Hello, friends of Ordinary Philosophy!
From time to time, I take a trip to some corner of the globe, to explore the lives and ideas of great thinkers in the places where they lived and worked. For this series, I follow in the footsteps of thinkers who are no longer alive, since those who are still telling their own stories. But those who are no longer alive in the body live on in the ideas that they pass on, and in the example they provide for us to follow.
I’m pleased and excited to announce my third philosophical-historical themed adventure, this time in Washington DC, Philadelphia, and various sites in Virginia to follow in the footsteps of…. you may have guessed it… Thomas Jefferson!

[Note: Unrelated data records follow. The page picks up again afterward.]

(* ===== verification/InodeWit.v ===== *)
(** A tree of inodes on the heap of MmLib on which the hypotheses of the
    theorems hold, and the calls that lead the code astray. *)

From Stdlib Require Import Ascii.
From stdpp Require Import base numbers gmap sorting list strings.
From S2P Require Import Prelude Queue Memory Mm MmInv MmOps MmSpec MmThms MmInit MmLib Sched Sem SemThms SemSpec Kmalloc.
From S2P Require Import Inode InodeTree InodeRep InodeEdit InodeSpace InodeInv InodeOps InodeCalls InodeSpec.
From S2P Require Import SchedSpec.

#[local] Open Scope string_scope.

(** The task 3 uses the heap; the semaphore of the tree is at 0x9000. *)
Lemma wit_pid : 3 ≠ -1.
Proof. done. Qed.

#[local] Instance wit_kmalloc : Kmalloc mm_state := mm_kmalloc 0x1000 3.
#[local] Instance wit_laws : KmallocLaws mm_state := mm_kmalloc_laws 0x1000 3 wit_pid.

Definition tree0 : Z := 0x9000.
Definition fs0 : fsst mm_state := fs_initialize tree0 (mk_fs sem0 0 ∅ heap0).
Definition norefs : Z → Z := λ _, 0.

#[local] Opaque heap0.

Lemma fs0_free : tree_free tree0 fs0.
Proof. by split. Qed.

Lemma nothing_owned (p : Z) : p ∈ (∅ : gset Z) ↔ is_Some ((∅ : gmap Z Z) !! (p - 8)).
Proof. rewrite lookup_empty. split; [by intros ?%elem_of_empty|by intros []]. Qed.

Lemma fs0_start : fs_start tree0 ∅ (fs0, norefs).
Proof.
  split_and!; [done|done| |done|apply fs0_free]. destruct heap0_ok as (_ & E1 & E2 & E3).
  split; [exact E2|]. split; [exact E3|].
  split; [change (0 < g_mm_semaphore heap0); rewrite E1; lia|]. eexists _, ∅. split; [apply heap0_represents|].
  exact nothing_owned.
Qed.

Lemma fs0_inv : fs_inv fs0 ILeaf [] norefs ∅.
Proof.
  pose proof (fs_start_good tree0 ∅ (fs0, norefs) fs0_start) as Hg.
  destruct Hg as (t & D & Hi & _).
  unfold fst, snd in Hi.
  assert (Ht : t = ILeaf).
  { pose proof (sh_tree _ _ _ _ (fi_shape _ _ _ _ _ Hi)) as Hr. destruct t; [done|].
    by destruct Hr as (E & Ha & _). }
  assert (HD : D = []).
  { destruct D as [|d D]; [done|]. pose proof (sh_removed _ _ _ _ (fi_shape _ _ _ _ _ Hi)) as Hr.
    apply Forall_cons in Hr as [(a & n & c & -> & _ & _ & x & Hx & _) _]. done. }
  by subst.
Qed.


(** The driver /dev/null is registered. *)
Definition after (r : option (Z * fsst mm_state)) : fsst mm_state := match r with Some (_, st) => st | None => fs0 end.
Definition fs1 : fsst mm_state := after (register_driver tree0 "/dev/null" 0x700 0 fs0).
Definition tree1 : itree := INode 0x2010 "dev" (INode 0x2040 "null" ILeaf ILeaf) ILeaf.
Definition null1 : inode := mk_inode 0 0 0 0 0x700 0 "null".

Lemma after_ret r x : fst <$> r = Some x → r = Some (x, after r).
Proof. destruct r as [[y st]|]; [|done]. by intros [= ->]. Qed.

Lemma fs1_runs : register_driver tree0 "/dev/null" 0x700 0 fs0 = Some (0, fs1).
Proof. apply after_ret. vm_compute. reflexivity. Qed.

Lemma fs1_null : inodes fs1 !! 0x2040 = Some null1.
Proof. vm_compute. reflexivity. Qed.

Lemma fs1_tree : irep (inodes fs1) (root_inode fs1) tree1.
Proof.
  assert (Hdev : inodes fs1 !! 0x2010 = Some (mk_inode 0 0x2040 0 0 0 0 "dev")) by (vm_compute; reflexivity).
  split; [vm_compute; reflexivity|]. split; [done|]. eexists. split; [exact Hdev|]. split; [done|].
  split; [|done]. split; [done|]. split; [done|]. eexists. split; [exact fs1_null|]. by split_and!.
Qed.

Lemma some_pair {B C} (a a' : B) (b b' : C) : Some (a, b) = Some (a', b') → a = a' ∧ b = b'.
Proof. by intros [= -> ->]. Qed.

Lemma slash_short (path : string) : Z.of_nat (String.length path) < 100 → short path.
Proof. unfold short. lia. Qed.

#[local] Opaque fs0 fs1.

Lemma fs1_ok : fs_inv fs1 tree1 [] norefs ∅ ∧ tree_free tree0 fs1.
Proof.
  assert (Hs : short "/dev/null") by by apply slash_short.
  pose proof (register_abs tree0 false fs0 ILeaf [] norefs ∅ "/dev/null" 0x700 0 fs0_inv fs0_free Hs) as Hr.
  cbv zeta in Hr. change (not_absolute "/dev/null") with false in Hr. cbn [find] in Hr.
  destruct Hr as (ret & st' & t' & E & Hi & Hss & _). rewrite fs1_runs in E. destruct (some_pair _ _ _ _ E) as [_ <-].
  split; [|exact (tree_free_keep _ _ _ fs0_free Hss)].
  by rewrite (irep_unique _ _ _ _ fs1_tree (sh_tree _ _ _ _ (fi_shape _ _ _ _ _ Hi))).
Qed.

(** ** The theorems at this tree *)

Lemma null_legal : fs_legal (OpRegister false "/dev/null" 0x700 0) (fs0, norefs).
Proof. by apply slash_short. Qed.

Lemma fs1_reached : fs_reach tree0 (fs0, norefs) (fs1, norefs).
Proof.
  eapply fs_reach_step; [constructor|exact null_legal|]. unfold fs_exec. by rewrite fs1_runs.
Qed.

Lemma inode_reachable_safe_witness :
  (∃ t D, fs_inv fs1 t D norefs ∅) ∧
  (∀ a, norefs a ≠ 0 → ∃ x, inodes fs1 !! a = Some x ∧ i_crefs x = norefs a) ∧
  (∀ op, fs_legal op (fs1, norefs) → is_Some (fs_exec tree0 op (fs1, norefs))).
Proof. exact (inode_reachable_safe tree0 ∅ (fs0, norefs) (fs1, norefs) fs0_start fs1_reached). Defined.

Lemma fs1_lookup : resolve (mount_at (inodes fs1)) (find tree1) [] (names "/dev/null") = Some (0x2040, []).
Proof. vm_compute. reflexivity. Qed.

Lemma inode_find_correct_witness :
  ∃ rel st', inode_find tree0 "/dev/null" fs1 = Some (0x2040, Some rel, st') ∧ components rel = [] ∧
    (∃ pre, "/dev/null" = String.append pre rel) ∧ fs_inv st' tree1 [] (upd norefs 0x2040 1) ∅ ∧
    same_sems (fs_sem fs1) (fs_sem st').
Proof.
  destruct fs1_ok as [Hi Hf].
  pose proof (inode_find_correct tree0 fs1 tree1 [] norefs ∅ "/dev/null" Hi Hf (λ _, eq_refl)) as Hr.
  rewrite fs1_lookup in Hr. exact Hr.
Defined.

Lemma register_driver_correct_witness : ∃ ret st' t',
  register_driver tree0 "/dev/null" 0x700 0 fs0 = Some (ret, st') ∧ fs_inv st' t' [] norefs ∅ ∧
  same_sems (fs_sem fs0) (fs_sem st') ∧ extends ILeaf t' ["dev"; "null"] ∧
  (∀ b, b ∈ all_nodes ILeaf [] → meta_at (inodes st') b = meta_at (inodes fs0) b) ∧
  (ret = 0 ∧ (∃ a x, find t' ["dev"; "null"] = Some a ∧ a ∉ all_nodes ILeaf [] ∧
     inodes st' !! a = Some x ∧ kind x = (FSNODEFLAG_TYPE_DRIVER, 0x700, 0)) ∨
   ret = - ENOMEM ∧ find t' ["dev"; "null"] = None).
Proof.
  exact (register_driver_correct tree0 false fs0 ILeaf [] norefs ∅ "/dev/null" 0x700 0 fs0_inv fs0_free
    (slash_short "/dev/null" eq_refl)).
Defined.

Lemma fs1_lookup_dev : resolve (mount_at (inodes fs1)) (find tree1) [] (names "/dev") = Some (0x2010, []).
Proof. vm_compute. reflexivity. Qed.

Lemma unregister_driver_correct_witness : ∃ cs, names "/dev" = (cs ++ [])%list ∧ find tree1 cs = Some 0x2010 ∧
  ((norefs 0x2010 = 0 → ∀ b, below (inodes fs1) 0x2010 b → norefs b = 0) →
   ∃ st' t' D', unregister_driver tree0 "/dev" fs1 = Some (0, st') ∧ fs_inv st' t' D' norefs ∅ ∧
     same_sems (fs_sem fs1) (fs_sem st') ∧ cut tree1 t' cs ∧
     ∀ b, is_Some (inodes st' !! b) ↔
          is_Some (inodes fs1 !! b) ∧ (norefs 0x2010 = 0 → b ≠ 0x2010 ∧ ¬ below (inodes fs1) 0x2010 b)).
Proof.
  destruct fs1_ok as [Hi Hf].
  pose proof (unregister_driver_correct tree0 fs1 tree1 [] norefs ∅ "/dev" Hi Hf) as Hr.
  rewrite fs1_lookup_dev in Hr. exact Hr.
Defined.

Lemma inode_release_correct_witness : ∃ st' D', inode_release tree0 0x2040 fs1 = Some st' ∧
  fs_inv st' tree1 D' (upd norefs 0x2040 0) ∅ ∧ same_sems (fs_sem fs1) (fs_sem st') ∧
  ∀ b, kind_at (inodes st') b = kind_at (inodes fs1) b.
Proof.
  destruct fs1_ok as [Hi Hf].
  destruct (inode_release_correct tree0 fs1 tree1 [] norefs ∅ 0x2040 null1 Hi Hf fs1_null) as
    (st' & D' & E & Hi' & Hss & Hb).
  { intros [Hr _]. discriminate Hr. }
  exists st', D'. split; [exact E|]. split; [exact Hi'|]. split; [exact Hss|]. intros b.
  apply (proj2 (Hb b)). intros [[Hr _] _]. discriminate Hr.
Defined.

Lemma register_find_witness : ∃ a x st2,
  inode_find tree0 "/dev/null" fs1 = Some (a, Some EmptyString, st2) ∧ inodes fs0 !! a = None ∧
  inodes st2 !! a = Some x ∧ i_crefs x = 1 ∧ kind x = (FSNODEFLAG_TYPE_DRIVER, 0x700, 0).
Proof.
  exact (register_find tree0 false fs0 ILeaf [] norefs ∅ "/dev/null" 0x700 0 fs1 fs0_inv fs0_free
    (slash_short "/dev/null" eq_refl) eq_refl (λ _, eq_refl) fs1_runs).
Defined.

(** ** Where the code goes astray *)

#[local] Transparent fs0.

(** The driver "/d/x" is in use when "/d" is unregistered. *)
Definition fs_busy : fsst mm_state :=
  match inode_find tree0 "/d/x" (after (register_driver tree0 "/d/x" 0x700 0 fs0)) with
  | Some (_, _, st) => st
  | None => fs0
  end.

(** Removing "/d" frees "/d/x" too, although it is referenced: releasing that
    reference reads freed memory. *)
Theorem unregister_frees_child :
  (∃ x, inodes fs_busy !! 0x2040 = Some x ∧ i_name x = "x" ∧ i_crefs x = 1) ∧
  fst <$> unregister_driver tree0 "/d" fs_busy = Some 0 ∧
  inodes (after (unregister_driver tree0 "/d" fs_busy)) !! 0x2040 = None ∧
  inode_release tree0 0x2040 (after (unregister_driver tree0 "/d" fs_busy)) = None.
Proof.
  split; [eexists; split; [vm_compute; reflexivity|by split]|].
  split; [vm_compute; reflexivity|]. split; vm_compute; reflexivity.
Qed.

(** A mount point "/m", as mount() makes it of the inode it reserved. *)
Definition fs_mounted : fsst mm_state :=
  match set_inode 0x2010 INODE_SET_MOUNTPT (after (register_driver tree0 "/m" 0 0 fs0)) with
  | Some st => st
  | None => fs0
  end.

(** Removing a path below a mount point removes the mount point. *)
Theorem unregister_removes_mount :
  (∃ x, inodes fs_mounted !! root_inode fs_mounted = Some x ∧ i_name x = "m" ∧ INODE_IS_MOUNTPT x = true) ∧
  fst <$> unregister_driver tree0 "/m/a/b" fs_mounted = Some 0 ∧
  root_inode (after (unregister_driver tree0 "/m/a/b" fs_mounted)) = 0.
Proof.
  split; [eexists; split; [vm_compute; reflexivity|by split]|]. split; vm_compute; reflexivity.
Qed.

(** A registration that runs out of memory fails, but the directories it made stay. *)
Theorem register_leaves_directories :
  let r := register_driver tree0 "/a/b/c/d/e/f/g/h/i/j/k/l" 0x700 0 fs0 in
  root_inode fs0 = 0 ∧ fst <$> r = Some (- ENOMEM) ∧ root_inode (after r) = 0x2010.
Proof. split; [vm_compute; reflexivity|]. split; vm_compute; reflexivity. Qed.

Thomas Jefferson was born on April 13th, 1743, and in his long life, he accomplished more than most. He was a founding father of the United States, and went from being a young scholar, lawyer, and representative in the Virginia House of Burgesses, to writing the Declaration of Independence and the Virginia Statute for Religious Freedom, to public service as a congressman, as Minister to France, as Secretary of State, as Vice President to friend and rival John Adams, and finally as third president of the United States. Throughout his life, among many other things, he was an inventor, amateur scientist, farmer, avid reader, architect, naturalist, author, founder of the University of Virginia, and of course, philosopher.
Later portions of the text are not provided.